Andy Warhol e la banana pop: da frutto a icona ribelle
Avanti veloce fino al 1967, quando Andy Warhol decide che la banana è il soggetto perfetto per la copertina dell’album The Velvet Underground & Nico. La banana di Warhol è semplice, stilizzata, gialla e nera su sfondo bianco: un’immagine pulita e minimalista che divenne subito un’icona pop. Perché qui la banana assurge a simbolo di ribellione, consumismo e cultura di massa. Warhol, con la sua capacità di trasformare il banale in arte, lo trasforma in un “brand”, un marchio riconoscibile, ripreso da tantissimi creativi postumi. Basti pensare a quanti artisti si sono cimentati nel devoto omaggio al Re della pop art e alla sua banana, tra cui Keith Haring e Jean-Michel Basquiat ( googlate se siete curiosi). Una dinamica frattale ancora vivace ai giorni nostri. Ad esempio per tutti citiamo Bansky che, nel 2004, ha riletto in un dei suoi graffiti una tra le più celebri scene del cinema, ritraendo i protagonisti di Pulp Fiction mentre puntano due banane come fossero pistole. Interessante anche la soluzione d’impatto di IABO, artista visivo e street artist napoletano, che ha reso omaggio a Warhol, proiettandolo nel suo progetto “Banana Republic” in cui si gioca tutto sulla forza dell’icona: un profilo stilizzato, minimale, con bianchi capelli su fondo “giallo banana” con didascalico bollino Chiquita, a dimostrazione di come la forza del simbolo ( e di un buon marketing) sia universale e transgenerazionale.
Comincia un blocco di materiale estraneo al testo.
(** A commit, a compaction and the wait for its fold. *)
Definition fold_prepared (wal : Handle) : proc world (Result Handle BenchPanic) :=
  let!? wal := entry_written (repeat x00 64) wal in
  let!? wal := compaction_started wal in
  fold_awaited wal.

(** [install_latency]: of 20 times, the commit that installs a fold. *)
Definition install_rounds (rounds : Z) (dir : path) : proc world (Result Measured BenchPanic) :=
  let!? wal := opened (Options_new dir) in
  let!? wal := fold_prepared wal in
  let!? wal := flushed wal in
  let! before := sim_stats in
  let!? wal := for_range (Z.to_nat rounds) 0 (fun _ wal =>
    let!? wal := fold_prepared wal in entry_written (repeat x00 64) wal) wal in
  let!? wal := Ret (assert_that "*wal.state()" (WalTier_state wal =? 2 * rounds + 1) wal) in
  let!? _ := closed tt wal in
  let! after := sim_stats in
  Ret (sampled rounds (mkMeasured (2 * rounds) before after)).
Definition install_latency : path -> proc world (Result Measured BenchPanic) := install_rounds 20.

(** Sixteen commits per fold. *)
Definition sustained_round (batch entry_bytes : Z) (_ : Z) (wal : Handle) : proc world (Result Handle BenchPanic) :=
  let!? wal := for_range 16 0 (fun _ => batch_written (zero_entries entry_bytes batch)) wal in
  let!? wal := compaction_started wal in
  let!? wal := fold_awaited wal in
  flushed wal.
Lemma tame_opened opts : tame (opened (S := S) opts).
Proof. unfold opened, WalTier_open. walk. Qed.
Lemma tame_written e self : tame (entry_written (S := S) e self).
Proof. unfold entry_written, write. walk. Qed.
Lemma tame_batch es self : tame (batch_written (S := S) es self).
Proof. unfold batch_written, write_batch. walk. Qed.
Lemma tame_compaction_started self : tame (compaction_started (S := S) self).
Proof. unfold compaction_started. walk. Qed.
Lemma tame_flushed self : tame (flushed (S := S) self).
Proof. unfold flushed. walk. Qed.
Lemma tame_closed {A} (a : A) self : tame (closed (S := S) a self).
Proof. unfold closed, close. walk. Qed.

Lemma tame_range n first (body : Z -> WalTier -> proc (World S) (Result WalTier BenchPanic)) self :
  (forall i self, tame (body i self)) -> tame (for_range n first body self).
Proof.
  intros Hb. revert first self. induction n as [|n IH]; intros first self; cbn [for_range]; [done|].
  apply tame_bind; [apply Hb|]. by intros [s|e].
Qed.

Lemma tame_bench_thread {A} (p : proc (World S) (Result A BenchPanic)) : tame p -> tame (bench_thread p).
Proof. intros Hp. apply tame_on_panic; [|done]. by apply tame_bind. Qed.

End tame.
#[export] Hint Resolve tame_opened tame_written tame_batch tame_compaction_started tame_flushed tame_closed : tame.

(** ** cache.rs *)

Lemma concat_repeat {A} (x : A) m n : concat (repeat (repeat x m) n) = repeat x (n * m).
Proof. induction n as [|n IH]; [done|]. cbn [repeat concat Nat.mul]. by rewrite IH, repeat_app. Qed.

Lemma entries_size_repeat e n : entries_size (repeat e n) = Z.of_nat n * (4 + zlen e).
Proof. induction n as [|n IH]; [done|]. cbn [repeat entries_size foldr]. fold (entries_size (repeat e n)). rewrite IH. lia. Qed.

Lemma all_repeat {A} (Q : A -> Prop) x n : Q x -> Forall Q (repeat x n).
Proof. intros Hx. induction n; by constructor. Qed.

Lemma zlen_repeat {A} (x : A) n : zlen (repeat x n) = Z.of_nat n.
Proof. unfold zlen. by rewrite repeat_length. Qed.

Section cache.
Context {S : Type} `{ObjectStoreLaws S}.
Variable ns : option string.
Context `{!LogNames "" ns} `{!Responsive S}.
Abbreviation cfg := (History * World S)%type.
Abbreviation lwp := (Proc.wp sane_world (record "") (lrely "" ns) (lguar "" ns) (fun _ _ => True)).
Abbreviation in_step := (in_step (H1 := CountApp) "" ns).
Abbreviation appends := (appends (H1 := CountApp) "" ns).
Implicit Types (c : cfg).

Lemma tame_cache_rounds rounds commits batch dir policy entry_bytes :
  tame (cache_rounds (S := S) rounds commits batch dir policy entry_bytes).
Proof.
  assert (forall i self, tame (cache_round (S := S) commits batch entry_bytes i self)) as Hround.
  { intros i self. unfold cache_round. apply tame_bind; [apply tame_range; intros; auto with tame|]. walk. }
  unfold cache_rounds. apply tame_bind; [auto with tame|]. intros [s|e]; [|done].
  apply tame_bind; [by apply tame_range|]. walk.
Qed.

Variable o : Options.
Variables rounds commits batch entry_bytes : Z.
Hypothesis Hrounds : 0 <= rounds.
Hypothesis Hcommits : 0 <= commits.
Hypothesis Hbatch : 0 <= batch.
Hypothesis Hbytes : 0 <= entry_bytes <= U32_MAX.
Abbreviation total := (rounds * commits * batch).

Lemma appends_round b i : appends o b (cache_round commits batch entry_bytes i) (zero_entries entry_bytes (commits * batch)).
Proof.
  assert (zero_entries entry_bytes (commits * batch)
    = concat (repeat (zero_entries entry_bytes batch) (Z.to_nat commits)) ++ [] ++ []) as ->.
  { unfold zero_entries. rewrite concat_repeat, !app_nil_r. f_equal. lia. }
  apply (appends_seq "" ns o b (for_range (Z.to_nat commits) 0 (fun _ => batch_written (zero_entries entry_bytes batch)))
    (fun s => let!? s := compaction_started s in flushed s)).
  - apply (appends_range "" ns). intros _. apply (appends_batch "" ns).
  - apply (appends_seq "" ns o b compaction_started flushed); [by apply appends_compaction_started|by apply appends_flushed].
Qed.

Lemma appends_rounds b : appends o b (for_range (Z.to_nat rounds) 0 (cache_round commits batch entry_bytes)) (zero_entries entry_bytes total).
Proof.
  assert (zero_entries entry_bytes total
    = concat (repeat (zero_entries entry_bytes (commits * batch)) (Z.to_nat rounds))) as ->.
  { unfold zero_entries. rewrite concat_repeat. f_equal. lia. }
  apply appends_range, appends_round.
Qed.

(** Its entries are the history, and its state counts them. *)
Lemma lwp_cache_rounds dir policy c : inv "" ns c -> entries c.1 = [] -> base "" c.2 = 0 -> log_of "" c.2 = None ->
  validate answer_limit (cache_options dir policy) = Ok o -> total <= max_live_entries o ->
  79 + total * (4 + entry_bytes) <= max_image_bytes o ->
  lwp 0 (cache_rounds rounds commits batch dir policy entry_bytes)
    (fun r c' => match r with
       | Ok n => n = total /\ inv "" ns c' /\ entries c'.1 = zero_entries entry_bytes total
       | Err e => environment e
       end) no_panic c.
Proof.
  intros Hi He Hbase Hlog Hv Hcount Hsize. assert (opts_typed "" (cache_options dir policy)) as Hty by by split_and!.
  pose proof (validate_ok "" _ _ _ Hty Hv) as Hok. pose proof (oo_entries _ _ Hok) as Hmax.
  assert (0 <= total) as Htotal by nia.
  assert (roomy "" 0 o (zero_entries entry_bytes total)) as Hroom.
  { unfold zero_entries. split; change (Z.to_nat 0) with 0%nat; rewrite ?drop_0.
    - rewrite zlen_repeat. zlia.
    - rewrite zlen_repeat. lia.
    - apply all_repeat. rewrite zlen_repeat. lia.
    - done.
    - rewrite entries_size_repeat, zlen_repeat. cbn [str_len]. rewrite !Z2Nat.id by lia. exact Hsize. }
  unfold cache_rounds, opened. apply wp_bind, wp_bind.
  apply (lwp_WalTier_open "" ns 0 _ o); [done|done|done| |by unfold based; rewrite Hbase|].
  { unfold log_fits. by rewrite Hlog. }
  intros self c1 Hi1 Hok1 Hs1 Ho1 He1. cbn [Proc.wp unwrap_wal]. apply wp_bind.
  eapply wp_mono; [|apply (appends_rounds 0 []); [split_and!; done || congruence|by apply Forall_true|done]].
  intros [self'|e] c2 Hh; [|exact Hh]. cbn [app] in Hh.
  assert (WalTier_state self' = total) as Hst.
  { rewrite (in_step_state _ _ _ _ _ _ _ Hh). unfold replay. rewrite count_replay_from by done. unfold zero_entries. rewrite zlen_repeat.
    change (@init CountApp) with 0. rewrite wrap64_small by zlia. lia. }
  unfold assert_that. rewrite Hst, Z.eqb_refl. apply wp_bind. cbn [Proc.wp].
  eapply wp_mono; [|eapply (lwp_closed (H1 := CountApp) "" ns o 0); [exact Hh|exact Hroom]].
  intros [n|e] c3 Hr; [|exact Hr]. destruct Hr as (-> & Hr). by rewrite Hst.
Qed.

Abbreviation step := (pstep sane_world (record "") (spawned_as None)).
(** [useEffect(() => { fetchScores(); }, [fetchScores])] calls
    [fetchScores] at each change of the filters or of the cursor, and
    nothing cancels a call that is suspended: it resumes when its
    promise settles, in whatever order the promises settle. *)
Inductive Tick :=
| Call (store : useScoresStore.state)     (* the store changed: [fetchScores()] *)
| Settle (n : nat).                        (* the promise of call number [n] settled *)

(** The hook, the promise each call so far is suspended on ([None] once
    the call has resumed), and the requests sent. *)
Record world := {
  hook : useScores.hook;
  suspended : list (option (Promise PageResponse));
  sent : list Request;
}.

Definition start (h : useScores.hook) : world :=
  {| hook := h; suspended := []; sent := [] |}.

Definition step (w : world) (t : Tick) : world :=
  match t with
  | Call store =>
      let r := begin store (hook w) in
      {| hook := state_of r;
         suspended := suspended w
                      ++ [match result_of r with
                          | Returned pending => Some pending
                          | Thrown _ => None
                          end];
         sent := sent w ++ requests (trace_of r) |}
  | Settle n =>
      match suspended w !! n with
      | Some (Some pending) =>
          {| hook := state_of (resume pending (hook w));
             suspended := <[ n := None ]> (suspended w);
             sent := sent w |}
      | _ => w
      end
  end.

Definition run (ticks : list Tick) (w : world) : world := foldl step w ticks.
End timeline.

Definition is_settle (t : Tick) : Prop :=
  match t with Settle _ => True | Call _ => False end.

(** The requests of the calls of a timeline, in their order. *)
Definition called (ticks : list Tick) : list Request :=
  omap (λ t, match t with
             | Call store => Some (useScores.request_of store)
             | Settle _ => None
             end) ticks.

End ScoresTimeline.

(* ===================================================================== *)
(** ** The auth calls with a typed body, session restore and login        *)
(* ===================================================================== *)

(** [authApi.login] and [authApi.getCurrentUser] again, statement for
    statement, with [response.data] read as the type the caller stores
    it at. *)
Module authClient.

Section api.
Context {S D : Type}.
Variable backend : Request → Promise (AxiosResponse D).

Definition login (username password : string) : Act S D :=
  pending ← apiClient_post backend "/auth/login"
              {[ "username" := VStr username; "password" := VStr password ]};
  response ← await pending;
  mret (resp_data response).

Definition getCurrentUser : Act S D :=
  pending ← apiClient_get backend "/users/me" ∅;
  response ← await pending;
  mret (resp_data response).
End api.

End authClient.

Module App.

Section session.
Variable backend : Request → Promise (AxiosResponse useAuthStore.User).

(** [restoreSession] of App.jsx, run once when the app mounts. *)
Definition restoreSession : Act useAuthStore.state () :=
  try_catch_finally
    (user ← authClient.getCurrentUser backend;
     modify (useAuthStore.setUser (Some user)))
    (λ _, mret ())
    (modify (useAuthStore.setLoading false)).
End session.

End App.

Module Login.

Record page := {
  username : string;
  password : string;
  isSubmitting : bool;
}.

(** The page's own state and the auth store it writes to. *)
Record world := {
  local : page;
  auth : useAuthStore.state;
}.

Definition initial : page := {| username := ""; password := ""; isSubmitting := false |}.

Definition setUsername (v : string) : Act world () :=
  modify (λ w, {| local := {| username := v; password := password (local w);
                              isSubmitting := isSubmitting (local w) |};
                  auth := auth w |}).
Definition setPassword (v : string) : Act world () :=
  modify (λ w, {| local := {| username := username (local w); password := v;
                              isSubmitting := isSubmitting (local w) |};
                  auth := auth w |}).
Definition setIsSubmitting (b : bool) : Act world () :=
  modify (λ w, {| local := {| username := username (local w);
                              password := password (local w);
                              isSubmitting := b |};
                  auth := auth w |}).
Definition setUser (u : useAuthStore.User) : Act world () :=
  modify (λ w, {| local := local w; auth := useAuthStore.setUser (Some u) (auth w) |}).

Definition LOGIN_DONE : string := "로그인 성공! 환영합니다 🎵".
Definition LOGIN_FAILED : string := "아이디 또는 비밀번호를 확인해주세요.".

Section submit.
Variable backend : Request → Promise (AxiosResponse useAuthStore.User).

Definition handleSubmit : Act world () :=
  w ← get;
  setIsSubmitting true;;
  try_catch_finally
    (user ← authClient.login backend (username (local w)) (password (local w));
     setUser user;;
     emit (ToastSuccess LOGIN_DONE);;
     emit (Navigated "/"))
    (λ err,
       let message := or_else (err_message err) (VStr LOGIN_FAILED) in
       emit (ToastError message))
    (setIsSubmitting false).
End submit.

End Login.

(* ===================================================================== *)
(** ** The header (components/layout/Header.jsx)                          *)
(* ===================================================================== *)

Module Header.

(** The [to] and [label] of the navigation items. *)
Definition NAV_ITEMS : list (string * string) :=
  [ ("/", "대시보드");
    ("/scores", "스코어");
    ("/tier-table/12", "서열표");
    ("/import/csv", "가져오기") ].

(** [to === '/' ? pathname === '/' : pathname.startsWith(to)] *)
Definition isActive (pathname to : string) : bool :=
  if String.eqb to "/" then String.eqb pathname "/" else String.prefix to pathname.

Definition LOGGED_OUT : string := "로그아웃 되었습니다.".

Section logout.
Variable backend : Request → Promise (AxiosResponse jsval).

Definition handleLogout : Act useAuthStore.state () :=
  try_catch
    (authApi.logout backend;;
     modify useAuthStore.logout;;
     emit (ToastSuccess LOGGED_OUT);;
     emit (Navigated "/login"))
    (λ _,
       modify useAuthStore.logout;;
       emit (Navigated "/login")).
End logout.

End Header.
(* ===================================================================== *)
(** ** The request interceptor (api/client.js)                            *)
(* ===================================================================== *)

Module apiClient.

(** [s.split(sep)] for a separator of one character or more.  [skip]
    counts the characters of a separator just matched that are still
    to be passed over; [piece] is the piece being read. *)
Fixpoint split_from (sep : string) (skip : nat) (piece s : string) : list string :=
  match s with
  | EmptyString => [piece]
  | String c s' =>
      match skip with
      | S k => split_from sep k piece s'
      | O =>
          if String.prefix sep s
          then piece :: split_from sep (String.length sep - 1) "" s'
          else split_from sep 0 (piece +:+ String c "") s'
      end
  end.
La Musa gialla del design e del digitale
Ma la banana non si è fermata alle gallerie d’arte e alle bancarelle dell’ortofrutta.
È diventata un’icona anche nella moda e nell’arte digitale, dove la sua immagine è stata reinterpretata a loop negli ultimi decenni, anche nel videogame. Oltre l’esperienza “storica” di Donkey Kong, il gorillone alla ricerca dei gialli frutti esotici degli anni Ottanta, sorprendente è il recentissimo successo di “Banana”, un gioco pubblicato tramite Steam (piattaforma di distribuzione digitale leader nel settore gaming) che, nel 2024, ha conquistato una base di quasi 900.000 giocatori attivi quotidiani. Per la cronaca: il gioco consiste nell’immagine di una banana, che incrementa un contatore ogni volta che viene cliccata. La persistenza nel cliccare viene premiata con la possibilità di ottenere banane “speciali”, differenziate per colore e caratteristiche estetiche. Queste banane virtuali non sono semplici oggetti, ma veri e propri asset digitali con un valore di mercato reale.
A dimostrazione che l’ipnosi “bananoide” non è semplice da definire. La banana è, in sintesi, un oggetto che parla al nostro inconscio, capace di evocare sensazioni e significati (eros, vitalità, esotismo, dolcezza, ecc ecc) che vanno ben oltre la sua semplice apparenza. Sarà perchè è il frutto di una pianta chiamata “Musa” che la connota nel suo ispirare?